Arts

‘Antlers’ Review: Buck Wild

“Antlers,” a moody muddle by Scott Cooper (“Hostiles”), attempts to do for the wendigo, a man-eating, steroidal, elk-like creature from Algonquin folklore, what “Jaws” did for the great white shark: pare a beast to its protuberances and set it loose on an economically-anxious hamlet where basic human well-being is a luxury.

The setting is a small Oregon coal mining town that looks funereal even before the wendigo stacks up spines like discarded toothpicks. The mine has shuttered, but promises to reopen. In the interim, its abandoned shaft is an irresistible temptation for two destructive forces fated to collide: Frank Weaver (Scott Haze), a local meth maker who cooks in the darkness, and the wendigo, Mother Earth’s vengeful protector. (The film’s go-green ideology appears only in the opening crawl before becoming as forgotten as a T-shirt from Earth Day 1994.)

A cannibal who symbolizes mankind’s appetite for greed and plunder couldn’t be more relevant.

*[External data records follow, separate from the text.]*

Lemma cleared_inv sh ids k id t : shard_inv sh ids → ids !! k = Some id → table_ok maphash t (delete k ids) →
  shard_inv (cleared sh t id) (delete k ids).
Proof.
  intros H Hid Ht. pose proof (si_ids _ _ H _ _ Hid) as Hr.
  assert (Hdel : ∀ k' id', delete k ids !! k' = Some id' → ids !! k' = Some id' ∧ id' ≠ id).
  { intros k' id' [Hne Hk']%lookup_delete_Some. split; [done|]. intros ->. apply Hne. symmetry. by eapply si_inj. }
  split; cbn [cleared data entries freeIDs with_free with_metas with_entries with_data]; rewrite ?zlen_insert; try done.
  - intros k' id' Hk'. apply Hdel in Hk' as [Hk' _]. by eapply si_ids.
  - intros k1 k2 id' H1 H2. apply Hdel in H1 as [H1 _], H2 as [H2 _]. by eapply si_inj.
  - intros id' Hin. apply elem_of_app in Hin as [Hin|Hin].
    + destruct (si_free _ _ H id' Hin) as [? Hn]. split; [done|]. intros k' Hk'. apply Hdel in Hk' as [Hk' _]. by apply Hn in Hk'.
    + apply list_elem_of_singleton in Hin as ->. split; [done|]. intros k' Hk'. by apply Hdel in Hk' as [_ ?].
  - apply NoDup_app. split_and!; [apply H| |apply NoDup_singleton]. intros x Hx Hx'. apply list_elem_of_singleton in Hx' as ->.
    destruct (si_free _ _ H id Hx) as [_ Hn]. by apply Hn in Hid.
  - rewrite zlen_snoc. pose proof (si_count _ _ H). pose proof (map_size_delete_Some k ids ltac:(eauto)) as Hsz.
    assert (0 < size ids)%nat by (apply Nat.neq_0_lt_0; rewrite map_size_empty_iff; intros ->; by rewrite lookup_empty in Hid). lia.
  - destruct (si_storage _ _ H) as [Hc Hms]. unfold storage_ok, metas_ok in *. cbn. rewrite !zlen_insert. split; [done|].
    destruct (metas sh) as [s|]; [|done]. cbn. by rewrite zlen_insert.
Qed.

Lemma cleared_points sh ids m k id t : shard_inv sh ids → points sh ids m → ids !! k = Some id →
  points (cleared sh t id) (delete k ids) (delete k m).
Proof.
  intros H Hm Hid k'. destruct (decide (k' = k)) as [->|Hne]; [by rewrite !lookup_delete_eq|]. rewrite !lookup_delete_ne, (Hm k') by done.
  destruct (ids !! k') as [id'|] eqn:Hid'; [|done]. cbn [mbind option_bind]. pose proof (si_ids _ _ H _ _ Hid).
  assert (id' ≠ id) by (intros ->; by destruct Hne; eapply si_inj). unfold entry_at. cbn [cleared entries with_free with_metas with_entries].
  rewrite znth_insert_ne by lia. f_equal. unfold meta_at. cbn [cleared metas with_free with_metas].
  destruct (metas sh) as [s|]; [|done]. cbn. by rewrite znth_insert_ne by lia.
Qed.

Lemma delete_ok sh m k : shard_ok sh m → hot_complete sh →
  ∃ sh', shard_delete maphash growslice sh k = Ret (bool_decide (is_Some (m !! k)), sh') ∧ shard_ok sh' (delete k m) ∧
    arena sh' = arena sh ∧ expiration_ sh' = expiration_ sh ∧ hot_complete sh' ∧ (hot_slots sh = None → hot_slots sh' = None) ∧
    zlen (entries sh') = zlen (entries sh) ∧ zlen (log (data sh')) ≤ zlen (log (data sh)) ∧
    entry_bytes sh' = entry_bytes sh ∧ side_bytes sh' = side_bytes sh ∧ CapacityBytes (data sh') = CapacityBytes (data sh).
Proof.
  intros (ids & H & Hm) Hhot. destruct (ids !! k) as [id|] eqn:Hid.
  - destruct (delete_cleared sh ids k id H Hid Hhot) as (t & -> & Ht & Hl & Hsl). pose proof (si_ids _ _ H _ _ Hid) as Hr.
    destruct (entry_at_is_Some sh id Hr) as [e He]. assert (Hk : m !! k = Some e) by (rewrite (Hm k), Hid; exact He).
    rewrite Hk, bool_decide_true by eauto. eexists. split; [done|]. split_and!; try done.
    + exists (delete k ids). split; [by eapply cleared_inv|by eapply cleared_points].
    + intros hh. unfold hot_slots, cleared, hot_complete, hot_slots in *. cbn. rewrite zlen_insert. destruct (metas sh) as [s|]; [|done]. cbn.
      destruct (hotHashes s) as [hh0|]; [|done]. intros [= <-]. rewrite zlen_insert. by apply Hhot.
    + unfold hot_slots, cleared. cbn. destruct (metas sh) as [s|]; [|done]. cbn. by intros ->.
    + cbn. by rewrite zlen_insert.
    + unfold side_bytes, side_cap, cleared. cbn. by destruct (metas sh).
    + unfold CapacityBytes. cbn. by rewrite Hsl.
  - assert (Hk : m !! k = None) by (by apply (ids_None sh ids)). rewrite Hk, bool_decide_false by (by intros [? ?]).
    unfold shard_delete, Get. rewrite (GetHashed_map maphash _ _ _ (si_table _ _ H)), res_bind_ret, Hid. exists sh.
    split; [done|]. rewrite delete_id by done. split_and!; try done. by exists ids.
Qed.

(** ** Iteration *)

Lemma view_all_ok sh l : storage_ok sh → Forall (fun p => 0 ≤ p.2 < zlen (entries sh)) l →
  ∃ out, view_all sh l = Ret out ∧ Forall2 (fun p q => q.1 = p.1 ∧ entry_at sh p.2 = Some q.2) l out.
Proof.
  intros Hs. induction 1 as [|[k id] l Hid _ IH]; [by exists []|]. cbn [view_all snd] in *.
  destruct (Z.leb_spec (zlen (entries sh)) id); [lia|]. destruct (entry_at_is_Some sh id Hid) as [e He].
  rewrite (entryView_ok _ _ _ Hs He), res_bind_ret. destruct IH as (out & -> & IH). rewrite res_bind_ret.
  exists ((k, e) :: out). split; [done|]. by constructor.
Qed.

In execution, however, “Antlers” isn’t much interested in expanding on its folkloric myth. The wendigo stalks the movie like just another rattle-throat corpse-grinder that yowls and stomps and does its darnedest to trample a path for a sequel. The script, co-written by Cooper, C. Henry Chaisson and Nick Antosca (“Channel Zero”), dwells instead on the miseries of Frank’s oldest son, Lucas (a promising Jeremy T. Thomas), a 12-year-old grappling with the complete destruction of his already fragile home life. Lucas’s English teacher, Julia (Keri Russell), notices that the starved child is scribbling disturbed drawings that demand more attention than the stretched-thin principal (Amy Madigan) is able to give.

Julia has her own history of abuse, conveyed through cryptic flashbacks and Russell’s flatlined frown. The film’s smartest insights come from observing how maltreated children bear their secrets. At the same time, Julia’s brother (Jesse Plemons), the local sheriff, is saddled with speculating that the disemboweled victims were done in by “a bear or cougar or something,” inanities made worse by Cooper’s apparent affection for ponderous dialogue delivery that makes every character speak as though they’re hand-whittling each word.

The film’s self-seriousness is as oppressive as its setting’s monotonous fog. The cinematographer Florian Hoffmeister shoots handsomely, making Boschian ghouls of men in bug-eyed gas masks, yet it gets frustrating that neither he nor Cooper allow anyone to turn on more than one lamp. Despite Julia’s classroom lectures about the purpose of fiction — on Goldilocks: “Is there a moral or lesson in that story?” — “Antlers” itself is merely a jumbled presentation of awful things, the bones of a good idea with none of the meat.

Antlers
Rated R for blood and guts and emotional bludgeoning. Running time: 1 hour 39 minutes. In theaters.